E’ per tutto questo che oggi l’entrata da Irpin verso Bucha è diventata una lastra di ghiaccio affilata che si conficca nello stomaco man mano che ci si avvicina. Per il martirio sono stati scelti gli abitanti del villaggio e non la parte alta, quella con i palazzoni a dieci piani comunque sventrati dai proiettili dei carri armati. Una scelta non casuale, visto che per i soldati nelle casette basse e povere era più facile controllare le persone e scongiurare le imboscate. E poi in giro è facile colpire chi prova a uscire. Per molti, andare a prendere l’acqua è stato un rischio troppo alto: se un soldato ti vedeva, dopo un attimo eri cibo per le volpi e ti ritrovavi a terra senza un volto.
«E’ dal 10 marzo che arrivano decine di corpi. Finora ne ho contati 68, molti non sono identificabili», dice Andryi, prete della chiesa ortodossa di Sant’Andrea.

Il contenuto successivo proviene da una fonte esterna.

Definition resolve_field_value (f : QueryField.t) (ctx : QueryEvalContext) : FieldValue :=
  let o := ctx_object ctx in
  let v := ctx_version ctx in
  match f with
  | QueryField.ObjectKind => FStr (object_kind_token (Object.kind o))
  | QueryField.ObjectPrivacyClass => FStr (privacy_class_token (Object.privacy_class o))
  | QueryField.ObjectLifecycleState => FStr (lifecycle_state_token (Object.lifecycle_state o))
  | QueryField.ObjectMetadataName => FStr (metadata_name (Object.metadata o))
  | QueryField.ObjectPolicyTags => FStrList (Object.policy_tags o)
  | QueryField.VersionState => FStr (version_state_token (Version.state v))
  | QueryField.VersionCreatedAt => FTime (Version.created_at v)
  | QueryField.VersionCreatedBy =>
      match Version.created_by_action_id v with
      | Some id => FStr id
      | None => match Version.created_by_transaction_id v with Some id => FStr id | None => FAbsent end
      end
  | QueryField.PointerKind => FStr (pointer_kind_token (Pointer.kind (ctx_pointer ctx)))
  | QueryField.NamespaceClass =>
      match ctx_namespace_class ctx with
      | Some c => FStr (NamespaceClass.token c)
      | None => FAbsent
      end
  end.

(** [str::ends_with]. *)
Fixpoint ends_with (suffix s : string) : bool :=
  String.eqb s suffix || match s with EmptyString => false | String _ s => ends_with suffix s end.

Definition glob_match (value pattern : string) : bool :=
  if String.eqb pattern "*" then true
  else match split_once "*" pattern with
       | None => String.eqb value pattern
       | Some (prefix, suffix) => starts_with prefix value && ends_with suffix value
       end.

Definition compare_strings (l r : string) (op : QueryOperator.t) : bool :=
  match op with
  | QueryOperator.Eq => String.eqb l r
  | QueryOperator.Neq => negb (String.eqb l r)
  | QueryOperator.Lt => str_lt l r
  | QueryOperator.Lte => str_le l r
  | QueryOperator.Gt => str_lt r l
  | QueryOperator.Gte => str_le r l
  | _ => false
  end.
Definition compare_times (l r : DateTime) (op : QueryOperator.t) : bool :=
  match op with
  | QueryOperator.Eq => (l =? r)%Z
  | QueryOperator.Neq => negb (l =? r)%Z
  | QueryOperator.Lt => (l <? r)%Z
  | QueryOperator.Lte => (l <=? r)%Z
  | QueryOperator.Gt => (r <? l)%Z
  | QueryOperator.Gte => (r <=? l)%Z
  | _ => false
  end.

Section Evaluate.
(** [DateTime::parse_from_rfc3339]. *)
Variable parse_from_rfc3339 : string -> option DateTime.

Definition parse_timestamp (f : QueryField.t) (value : string) : result QueryEvalError DateTime :=
  ok_or (parse_from_rfc3339 value) (InvalidTimestamp (QueryField.as_dotted f) value).

Definition time_in_range (value : DateTime) (start stop : string) (f : QueryField.t)
    : result QueryEvalError bool :=
  let? start := parse_timestamp f start in
  let? stop := parse_timestamp f stop in
  Ok ((start <=? value)%Z && (value <=? stop)%Z).

Definition unsupported_operator (p : QueryPredicate.t) : QueryEvalError :=
  UnsupportedOperator (QueryField.as_dotted (QueryPredicate.field p))
    (QueryOperator.as_str (QueryPredicate.op p)).

Definition type_mismatch (p : QueryPredicate.t) (actual : FieldValue) : QueryEvalError :=
  TypeMismatch (QueryField.as_dotted (QueryPredicate.field p))
    (QueryOperator.as_str (QueryPredicate.op p)) (field_type_name actual)
    (QueryValue.type_name (QueryPredicate.rhs p)).

Definition eval_compare (p : QueryPredicate.t) (ctx : QueryEvalContext) : result QueryEvalError bool :=
  let f := QueryPredicate.field p in
  let actual := resolve_field_value f ctx in
  match actual, QueryPredicate.rhs p with
  | FAbsent, _ => Ok false
  | FStr l, QueryValue.Str r => Ok (compare_strings l r (QueryPredicate.op p))
  | FTime l, QueryValue.Str r =>
      let? r := parse_timestamp f r in Ok (compare_times l r (QueryPredicate.op p))
  | FTime l, QueryValue.TimeRange start stop =>
      match QueryPredicate.op p with
      | QueryOperator.Eq => time_in_range l start stop f
      | _ => Err (unsupported_operator p)
      end
  | FStrList _, QueryValue.Str _ => Err (unsupported_operator p)
  | _, _ => Err (type_mismatch p actual)
  end.

Definition eval_in (p : QueryPredicate.t) (ctx : QueryEvalContext) : result QueryEvalError bool :=
  let f := QueryPredicate.field p in
  let actual := resolve_field_value f ctx in
  match actual, QueryPredicate.rhs p with
  | FAbsent, _ => Ok false
  | FStr l, QueryValue.StringList values => Ok (existsb (fun r => String.eqb r l) values)
  | FStrList l, QueryValue.StringList values =>
      Ok (existsb (fun r => existsb (fun item => String.eqb item r) l) values)
  | FTime l, QueryValue.TimeRange start stop => time_in_range l start stop f
  | _, _ => Err (type_mismatch p actual)
  end.

Definition eval_contains (p : QueryPredicate.t) (ctx : QueryEvalContext) : result QueryEvalError bool :=
  let actual := resolve_field_value (QueryPredicate.field p) ctx in
  match actual, QueryPredicate.rhs p with
  | FAbsent, _ => Ok false
  | FStr l, QueryValue.Str needle => Ok (str_contains needle l)
  | FStrList l, QueryValue.Str needle => Ok (existsb (fun item => String.eqb item needle) l)
  | _, _ => Err (type_mismatch p actual)
  end.

Definition eval_matches (p : QueryPredicate.t) (ctx : QueryEvalContext) : result QueryEvalError bool :=
  let actual := resolve_field_value (QueryPredicate.field p) ctx in
  match actual, QueryPredicate.rhs p with
  | FAbsent, _ => Ok false
  | FStr l, QueryValue.Str pattern => Ok (glob_match l pattern)
  | _, _ => Err (type_mismatch p actual)
  end.

Definition evaluate_predicate (p : QueryPredicate.t) (ctx : QueryEvalContext)
    : result QueryEvalError bool :=
  match QueryPredicate.op p with
  | QueryOperator.Eq | QueryOperator.Neq | QueryOperator.Lt | QueryOperator.Lte | QueryOperator.Gt
  | QueryOperator.Gte => eval_compare p ctx
  | QueryOperator.In => eval_in p ctx
  | QueryOperator.Contains => eval_contains p ctx
  | QueryOperator.Matches => eval_matches p ctx
  end.

Fixpoint evaluate_all (ps : list QueryPredicate.t) (ctx : QueryEvalContext)
    : result QueryEvalError bool :=
  match ps with
  | [] => Ok true
  | p :: ps => let? b := evaluate_predicate p ctx in if b then evaluate_all ps ctx else Ok false
  end.
Definition evaluate (q : Query) (ctx : QueryEvalContext) : result QueryEvalError bool :=
  let 'QAnd ps := q in evaluate_all ps ctx.

(** ** The view of a store *)
Record View : Type := {
  view_snapshot_id : string;
  view_matched : list string;
  view_query_hash : string;
}.

Section Materialize.
Context {F L : Type} `{Primitives} `{!FsTexts} `{!AiosFs F L} `{!FsEnumerator F L}.
Abbreviation M := (M (FsWorld.t F L) FsError.t).

Definition hash_query (q : Query) : result FsError.t string :=
  match jcs (query_to_json q) with
  | Ok canonical => Ok (blake3_to_hex canonical)
  | Err e => Err (FsError.QueryEval ("query canonicalization failed: " +:+ canonicalization_error_text e))
  end.

(** The loop over the objects: the snapshot of the view and the matches. *)
Fixpoint select (q : Query) (snapshot : option string) (ids : list string)
    (view_snapshot : option string) (matched : list string) : M (option string * list string) :=
  match ids with
  | [] => ret (view_snapshot, matched)
  | id :: ids =>
      let! read := fs_read_object id snapshot in
      let view_snapshot := match view_snapshot with
                           | None => Some (ObjectReadResult.snapshot_id read)
                           | Some s => Some s
                           end in
      let! pointer := fs_resolve_pointer (Object.current_pointer_id (ObjectReadResult.object read)) in
      let ctx := {| ctx_object := ObjectReadResult.object read;
                    ctx_version := ObjectReadResult.version read; ctx_pointer := pointer;
                    ctx_namespace_class := Some (namespace_class_for_object (ObjectReadResult.object read)) |} in
      let! hit := lift (map_err (fun e => FsError.QueryEval (show_eval_error e)) (evaluate q ctx)) in
      select q snapshot ids view_snapshot (if hit then matched ++ [id] else matched)
  end.

Definition materialize_view (q : Query) (snapshot : option string) : M View :=
  let! query_hash := lift (hash_query q) in
  let! ids := fs_object_ids in
  let! r := select q snapshot ids snapshot [] in
  let! w := get in
  ret {| view_snapshot_id := default (fs_head_snapshot_id (FsWorld.store w)) r.1;
         view_matched := sort_strings r.2; view_query_hash := query_hash |}.
End Materialize.

(** ** Globs *)
Lemma ends_with_spec suffix s : ends_with suffix s = true <-> exists r, s = r +:+ suffix.
Proof.
  induction s as [|a s IH]; cbn [ends_with].
  - rewrite orb_false_r, String.eqb_eq. split; [intros <-; by exists ""|].
    intros [r Hr]. by destruct r.
  - rewrite orb_true_iff, IH, String.eqb_eq. split.
    + intros [<-|[r ->]]; [by exists ""|by exists (String a r)].
    + intros [r Hr]. destruct r as [|b r]; [by left|right]. simpl in Hr. injection Hr as <- ->. by exists r.
Qed.

(** What a pattern matches: itself, or what starts with the part before its
    first star and ends with the part after it; the two may overlap, and
    further stars stand for themselves. *)
Lemma glob_match_spec value pattern :
  glob_match value pattern = true <->
  pattern = "*" \/
  (free_of "*" pattern = true /\ value = pattern) \/
  exists prefix suffix, pattern = prefix +:+ String "*" suffix /\ free_of "*" prefix = true /\
    (exists r, value = prefix +:+ r) /\ exists r, value = r +:+ suffix.
Proof.
  unfold glob_match. destruct (String.eqb_spec pattern "*") as [->|Hn]; [by split; auto|].
  destruct (split_once "*" pattern) as [[p s]|] eqn:E.
  - apply split_once_Some in E as [-> Hf]. rewrite andb_true_iff, starts_with_spec, ends_with_spec. split.
    + intros [? ?]. right; right. by exists p, s.
    + intros [?|[[Hfree _]|(p' & s' & He & Hf' & ? & ?)]]; [done| |].
      * unfold free_of in Hfree. rewrite str_all_app in Hfree. simpl in Hfree. by rewrite andb_false_r in Hfree.
      * apply (split_once_app "*" p s) in Hf as H1. apply (split_once_app "*" p' s') in Hf' as H2.
        rewrite He, H2 in H1. by injection H1 as -> ->.
  - rewrite String.eqb_eq. split.
    + intros ->. right; left. split; [|done]. clear Hn. induction pattern as [|a p IH]; [done|].
      simpl in E. unfold free_of in *. simpl. destruct (Ascii.eqb a "*"); [done|].
      destruct (split_once "*" p) as [[]|]; [done|]. by apply IH.
    + intros [?|[[_ ->]|(p & s & -> & Hf & _)]]; [done|done|]. by rewrite split_once_app in E.
Qed.
Lemma entry_post vid trigger reason (w : W) :
  keyed (FsWorld.store w) ->
  post (apply_quarantine_entry vid trigger reason)
    (fun r w' => later w w' /\ exists v x, entry_guard (FsWorld.store w) vid = Ok (v, x) /\
       entered vid reason x (FsWorld.store w) (FsWorld.store w') /\
       QuarantineReceipt.version_id r = vid)
    (fun e w' => entry_guard (FsWorld.store w) vid = Err e /\
       FsWorld.store w' = FsWorld.store w /\ later w w') w.
Proof.
  intros Hco. unfold apply_quarantine_entry, entry_guard.
  set (s := FsWorld.store w) in *.
  unfold post, mbind_, get, lift, fs_now, fresh. fold s. cbn -[current_or_stable_pointers_to].
  destruct (versions s !! vid) as [v|] eqn:Hv; cbn -[current_or_stable_pointers_to];
    [|split_and!; [done..|]; split; simpl; [done|lia]].
  case_bool_decide as Hq; [split_and!; [done..|]; split; simpl; [done|lia]|].
  cbn -[current_or_stable_pointers_to].
  destruct (fallback_for s v _) as [[x|]|e] eqn:Hf; cbn -[current_or_stable_pointers_to];
    [| |split_and!; [done..|]; split; simpl; [done|lia]].
  - rewrite promote_all_ok.
    + cbn -[compute_snapshot_id]. fold s. split; [split; simpl; [done|lia]|].
      exists v, (Some x). split_and!; [done| |done]. do 2 eexists.
      cbn -[compute_snapshot_id]. fold s. split_and!; try reflexivity. by apply moved_pointers.
    + intros id (p & Hp & _)%(moved_spec _ _ _ Hco). by exists p.
  - split; [split; simpl; [done|lia]|]. exists v, None. split_and!; [done| |done]. do 2 eexists.
    cbn -[compute_snapshot_id]. fold s. split_and!; try reflexivity.
    symmetry. apply unmoved_pointers; [exact Hco|]. by eapply fallback_none.
Unshelve. all: exact 0%Z || exact EmptyString.
Qed.

Lemma core_replaced n ulids s s' :
  core ulids n s ->
  objects s' = objects s -> versions s' = versions s -> chunks s' = chunks s ->
  purged_versions s' = purged_versions s -> pointers s' = pointers s -> core ulids n s'.
Proof.
  intros [Ho Hp Hv Hg Hc Hr] E1 E2 E3 E4 E5. split; unfold good_target, live, total in *;
    rewrite ?E1, ?E2, ?E3, ?E4, ?E5; assumption.
Qed.

Lemma wf_keyed (w : W) : wf w -> keyed (FsWorld.store w).
Proof. intros [_ [Hco _]]. by eapply core_keyed. Qed.

(** *** The version that takes the place of another *)
Definition elsewhere (s : t) (v : Version.t) (kind : PointerKind.t) (p : Pointer.t) : Prop :=
  pointers s !! Pointer.pointer_id p = Some p /\ Pointer.object_id p = Version.object_id v /\
  Pointer.kind p = kind /\ Pointer.current_version_id p <> Version.version_id v.
Definition is_verified (s : t) (vid : string) : Prop :=
  exists v, versions s !! vid = Some v /\ Version.state v = VersionState.Verified.
(** [x] is where the first of the pointers [P] leads. *)
Definition first_leads (P : Pointer.t -> Prop) (x : string) : Prop :=
  exists p, P p /\ Pointer.current_version_id p = x /\
    forall q, P q -> String.le (Pointer.pointer_id p) (Pointer.pointer_id q).
Definition first_parent (s : t) (v : Version.t) (x : string) : Prop :=
  exists before after, Version.parent_version_ids v = before ++ x :: after /\ is_verified s x /\
    forall y, y ∈ before -> ~ is_verified s y.
(** The target of the first rollback pointer of the object that is not at [v], or
    of its first stable pointer, or the first verified parent. *)
Definition replacement (s : t) (v : Version.t) (x : string) : Prop :=
  (exists v1, versions s !! x = Some v1 /\ Version.object_id v1 = Version.object_id v) /\
  (first_leads (elsewhere s v PointerKind.Rollback) x \/
   (forall p, ~ elsewhere s v PointerKind.Rollback p) /\
   (first_leads (elsewhere s v PointerKind.Stable) x \/
    (forall p, ~ elsewhere s v PointerKind.Stable p) /\ first_parent s v x)).

Lemma version_for_spec s oid x : keyed s ->
  match version_for_object s oid x with
  | Ok v => versions s !! x = Some v /\ Version.object_id v = oid /\ Version.version_id v = x
  | Err e => e = FsError.VersionNotFound x
  end.
Proof.
  intros [_ Hk]. unfold version_for_object. destruct (versions s !! x) as [v|] eqn:Hv; cbn; [|done].
  destruct (String.eqb_spec (Version.object_id v) oid); cbn; [|done]. by rewrite (Hk x v Hv).
Qed.

#[local] Instance pointer_total : Total (fun a b => Is_true (pointer_id_le a b)).
Proof. intros a b. apply (base.total String.le). Qed.
#[local] Instance pointer_trans : Transitive (fun a b => Is_true (pointer_id_le a b)).
Proof. intros a b c. apply (transitivity (R := String.le)). Qed.

Lemma target_spec s v kind : keyed s ->
  match pointer_target_for_kind s (Version.object_id v) kind (Version.version_id v) with
  | Ok (Some x) => first_leads (elsewhere s v kind) x /\
      exists v1, versions s !! x = Some v1 /\ Version.object_id v1 = Version.object_id v
  | Ok None => forall p, ~ elsewhere s v kind p
  | Err e => exists x, e = FsError.VersionNotFound x
  end.
Proof.
  intros Hk. unfold pointer_target_for_kind. set (l := filter _ _).
  assert (forall p, p ∈ l <-> elsewhere s v kind p) as Hl.
  { intros p. unfold l, elsewhere. rewrite list_elem_of_filter, list_elem_of_fmap. split.
    - intros [(? & ? & ?) ([k q] & -> & Hin%elem_of_map_to_list)]. cbn in *. by rewrite (proj1 Hk k q Hin).
    - intros (Hp & ? & ? & ?). split; [done|]. exists (Pointer.pointer_id p, p). by rewrite elem_of_map_to_list. }
  pose proof (StronglySorted_merge_sort (fun a b => Is_true (pointer_id_le a b)) l) as Hs.
  pose proof (merge_sort_Permutation (fun a b => Is_true (pointer_id_le a b)) l) as Hp.
  destruct (merge_sort _ l) as [|p l'].
  { intros p Hel%Hl. rewrite <- Hp in Hel. by apply elem_of_nil in Hel. }
  assert (elsewhere s v kind p) as Hel by (apply Hl; rewrite <- Hp; left).
  pose proof (version_for_spec s (Version.object_id v) (Pointer.current_version_id p) Hk) as Hv.
  destruct (version_for_object _ _ _) as [v1|e]; cbn; [|by eexists]. destruct Hv as (Hv & Ho & ->).
  split; [|by exists v1]. exists p. split_and!; [done|done|]. intros q Hq%Hl. rewrite <- Hp in Hq.
  apply StronglySorted_inv in Hs as [_ Hs]. rewrite Forall_forall in Hs.
  apply elem_of_cons in Hq as [->|Hq]; [apply (reflexivity (R := String.le))|exact (Hs q Hq)].
Qed.

Lemma parent_spec s v : keyed s ->
  match prior_verified_parent s v with
  | Ok (Some x) => first_parent s v x /\ exists v1, versions s !! x = Some v1 /\ Version.object_id v1 = Version.object_id v
  | Ok None => forall x, ~ first_parent s v x
  | Err e => exists x, e = FsError.VersionNotFound x
  end.
Proof.
  intros Hk. unfold prior_verified_parent.
  assert (forall seen rest, Version.parent_version_ids v = seen ++ rest -> (forall y, y ∈ seen -> ~ is_verified s y) ->
    match first_verified s (Version.object_id v) rest with
    | Ok (Some x) => first_parent s v x /\ exists v1, versions s !! x = Some v1 /\ Version.object_id v1 = Version.object_id v
    | Ok None => forall x, ~ first_parent s v x
    | Err e => exists x, e = FsError.VersionNotFound x
    end) as Hx; [|apply (Hx [] _ eq_refl); by intros y ?%elem_of_nil].
  intros seen rest. revert seen. induction rest as [|p rest IH]; intros seen Hpar Hseen; cbn.
  - intros x (before & after & Hb & Hx & _). rewrite Hpar, app_nil_r in Hb. apply (Hseen x); [|done]. rewrite Hb. set_solver.
  - pose proof (version_for_spec s (Version.object_id v) p Hk) as Hv.
    destruct (version_for_object _ _ _) as [v1|e]; cbn; [|by eexists]. destruct Hv as (Hv & Ho & Hi).
    case_bool_decide as Hst.
    + rewrite Hi. split; [|by exists v1]. exists seen, rest. split_and!; [done|by exists v1|done].
    + apply (IH (seen ++ [p])); [by rewrite <- app_assoc|]. intros y [Hy| ->%list_elem_of_singleton]%elem_of_app; [by apply Hseen|].
      intros (v2 & Hv2 & Hs2). congruence.
Qed.

Lemma fallback_spec s v : keyed s ->
  match quarantine_pointer_fallback s v with
  | Ok (Some x) => replacement s v x
  | Ok None => forall x, ~ replacement s v x
  | Err e => exists x, e = FsError.VersionNotFound x
  end.
Proof.
  intros Hk. unfold quarantine_pointer_fallback, replacement, first_leads.
  pose proof (target_spec s v PointerKind.Rollback Hk) as Hr.
  destruct (pointer_target_for_kind _ _ PointerKind.Rollback _) as [[x|]|e]; cbn; [by split; [|left]; apply Hr| |done].
  pose proof (target_spec s v PointerKind.Stable Hk) as Hs.
  destruct (pointer_target_for_kind _ _ PointerKind.Stable _) as [[x|]|e]; cbn;
    [by split; [apply Hs|right; split; [exact Hr|left; apply Hs]]| |done].
  pose proof (parent_spec s v Hk) as Hp.
  destruct (prior_verified_parent s v) as [[x|]|e]; [|naive_solver|done].
  split; [apply Hp|]. right. split; [exact Hr|]. right. split; [exact Hs|apply Hp].
Qed.

(** What the guard of an entry answers. *)
Lemma entry_guard_spec s vid : keyed s ->
  match entry_guard s vid with
  | Ok (v, x) => versions s !! vid = Some v /\ Version.state v <> VersionState.Quarantined /\
      match x with
      | Some x => replacement s v x
      | None => forall p, pointers s !! Pointer.pointer_id p = Some p -> followed (Pointer.kind p) ->
                  Pointer.current_version_id p <> vid
      end
  | Err e =>
      (e = FsError.VersionNotFound vid /\ versions s !! vid = None) \/
      exists v, versions s !! vid = Some v /\
        ((e = FsError.QuarantineAlreadyApplied vid /\ Version.state v = VersionState.Quarantined) \/
         (e = FsError.NoPriorStablePointer (Version.object_id v) /\ forall x, ~ replacement s v x) \/
         exists x, e = FsError.VersionNotFound x)
  end.
Proof.
  intros Hk. unfold entry_guard. destruct (versions s !! vid) as [v|] eqn:Hv; cbn; [|by left].
  case_bool_decide as Hq; [right; exists v; by auto|]. unfold fallback_for.
  destruct (current_or_stable_pointers_to s vid) as [|a l] eqn:Ha; cbn.
  { split_and!; [done|done|]. intros p Hp Hf Hc.
    assert (Pointer.pointer_id p ∈ current_or_stable_pointers_to s vid) as Hin by (apply moved_spec; [done|]; by exists p).
    rewrite Ha in Hin. by apply elem_of_nil in Hin. }
  pose proof (fallback_spec s v Hk) as Hf. destruct (quarantine_pointer_fallback s v) as [[x|]|e]; cbn; [done| |].
  - right. exists v. auto.
  - right. exists v. auto.
Qed.

(** The target of the pointers is a verified parent, unless there are none. *)
Lemma entry_target ulids n s vid v x :
  core ulids n s -> entry_guard s vid = Ok (v, x) ->
  versions s !! vid = Some v /\ Version.state v <> VersionState.Quarantined /\
  match x with
  | Some x => x ∈ Version.parent_version_ids v /\ good_target s (Version.object_id v) x
  | None => current_or_stable_pointers_to s vid = []
  end.
Proof.
  intros Hco (v' & Hv%ok_or_ok & Hg)%result_bind_ok. case_bool_decide as Hq; [done|].
  apply result_bind_ok in Hg as (x' & Hx & Heq). apply ok_inj in Heq. injection Heq as <- <-.
  split_and!; [done|done|]. destruct x' as [x'|]; [|by eapply fallback_none].
  unfold fallback_for in Hx. destruct (current_or_stable_pointers_to s vid) as [|a l]; [done|].
  rewrite (fallback_parent ulids n) in Hx by done.
  apply result_bind_ok in Hx as ([y|] & Hy & Hx); [|done]. apply ok_inj in Hx. injection Hx as ->.
  by apply (first_verified_some ulids n) in Hy.
Qed.
(** Among [CURRENT] pointers the version alone decides. *)
Lemma redirect_current ulids n s vid x now tx k p : core ulids n s -> pointers s !! k = Some p ->
  redirect vid x now tx p =
    if decide (Pointer.current_version_id p = vid) then Pointer.promote x now tx p else p.
Proof.
  intros Hco Hp. destruct (wf_pointers _ _ _ Hco k p Hp) as (_ & _ & Hk & _). unfold redirect.
  apply decide_ext. rewrite Hk. naive_solver.
Qed.
Lemma redirect_core ulids n s vid v x now tx :
  core ulids n s -> entry_guard s vid = Ok (v, x) ->
  core ulids n (set_pointers (redirect vid (default vid x) now tx <$> pointers s) s) /\
  forall k p, pointers s !! k = Some p ->
    Pointer.current_version_id (redirect vid (default vid x) now tx p) <> vid.
Proof.
  intros Hco Hg. destruct (entry_target _ _ _ _ _ _ Hco Hg) as (Hv & Hq & Hx).
  destruct (wf_versions _ _ _ Hco vid v Hv) as (_ & _ & Hpar).
  destruct x as [x|]; simpl.
  - destruct Hx as [Hin Ht]. assert (x <> vid) as Hne by (intros ->; done). split.
    + eapply core_set_pointers; [done|exact Ht| |].
      * intros k p'. rewrite lookup_fmap. intros (p & Hp & ->)%fmap_Some_1.
        rewrite (redirect_current ulids n s vid x now tx k) by done.
        case_decide as Hc; [right|by left]. exists p, now, tx. split_and!; [done| |done].
        destruct (wf_pointers _ _ _ Hco k p Hp) as (_ & _ & _ & _ & v' & Hv' & ? & _). congruence.
      * intros k [p Hp]. rewrite lookup_fmap, Hp. by eexists.
    + intros k p Hp. rewrite (redirect_current ulids n s vid x now tx k) by done. case_decide; [done|done].
  - rewrite unmoved_pointers by (done || by eapply core_keyed). split; [by eapply core_replaced|].
    intros k p Hp. rewrite (redirect_current ulids n s vid vid now tx k) by done. case_decide as Hc; [exfalso|done].
    assert (k ∈ current_or_stable_pointers_to s vid) as Hk by (apply (affected_spec ulids n); eauto).
    rewrite Hx in Hk. by apply elem_of_nil in Hk.
Qed.

Lemma entered_core ulids n s s' vid reason v x :
  core ulids n s -> vid ∉ purged_versions s -> entry_guard s vid = Ok (v, x) ->
  entered vid reason x s s' -> core ulids n s'.
Proof.
  intros Hco Hnp Hg (now & tx & Ev & Ep & Eo & Ec & Eg & _ & _).
  destruct (redirect_core _ _ _ _ _ _ now tx Hco Hg) as [Hco1 Hno].
  eapply core_replaced; [eapply (core_set_state _ _ vid VersionState.Quarantined (Some now) (Some reason));
    [exact Hco1|done|]| |exact Ev| | |]; [|done..].
  intros k p Hk. simpl in Hk. rewrite lookup_fmap in Hk. apply fmap_Some_1 in Hk as (q & Hq & ->).
  by eapply Hno.
Qed.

Le fosse comuni alle spalle della cappella ora sono solo una parvenza decente e un modo per nascondere l’inspiegabile. Anche a se stessi. Lidia, anziana lavoratrice nel vicino laboratorio di ceramiche, piange la morte di due ragazzini: «Li hanno uccisi soltanto perché sedevano vicino al rifugio». Alla vista di chiunque venga da fuori, invitano ad entrare e pregare nel giardino, dove molti hanno scavato la fossa per il parente ucciso, preso una vanga e messo una croce. Tamara ha seppellito il fratello, ma non è morto col piombo dei miliziani, aveva il cancro e non ha potuto più uscire per andare a prendere le medicine. Andreij ha sistemato la bara in giardino ancora vuota e sta aspettando che qualcuno lo aiuti a mettere il cadavere della zia dentro, che giace ancora sul divano. Parlando con chi ha vissuto tutto questo, nei racconti c’è una parola che torna sempre, pronunciata con voce sottile: «neliudi», dicono, «disumano».
Per il presidente del Parlamento ucraino «è stato l’Olocausto del nuovo millennio, una tragedia per l’Ucraina ma anche per l’Europa e il mondo». Volodymyr Zelensky invece, che oggi è venuto qui per vedere con i suoi occhi i tanti corpi ancora per strada, sui marciapiedi, nei giardini, sotto la ferrovia, si è rivolto alle madri dei soldati russi: «Anche se avete cresciuto dei saccheggiatori, come possono essere diventati anche dei macellai? Hanno trattato gli ucraini peggio degli animali...». I militari di Kiev, che ora rimuovono i tank bruciati dalle bombe della resistenza (in una strada ce ne sono più di una decina distrutti), adesso non mostrano pietà. Di fronte a due cadaveri russi, bruciati e scarnificati dalle bombe, un soldato non smette di ridere e dice: «Guardali in mezzo alle gambe, giuro che noi non gli abbiamo tagliato nulla, i russi hanno proprio il cazzo invisibile». Intanto vicino alla vecchia ferrovia si sentono ancora degli spari in lontananza, segno che non è ancora finita e lì vicino tutto questo forse il «neliudi“ si sta ripetendo. Quando a uccidere sono uomini, che scelgono contro chi premere il grilletto del kalashnikov tra le mani, e non le bombe, tutto assume un significato diverso, che spinge una donna a ripetere: «Non sono soldati!». Nel suo dolore esprime il senso di ciò che è successo qui nel villaggio. E forse ha ragione. Qui non è stata guerra, ma non si sa cos’è. C’è stato un salto di livello che non trova parole né spiegazioni: a Bucha il male è diventato indicibile.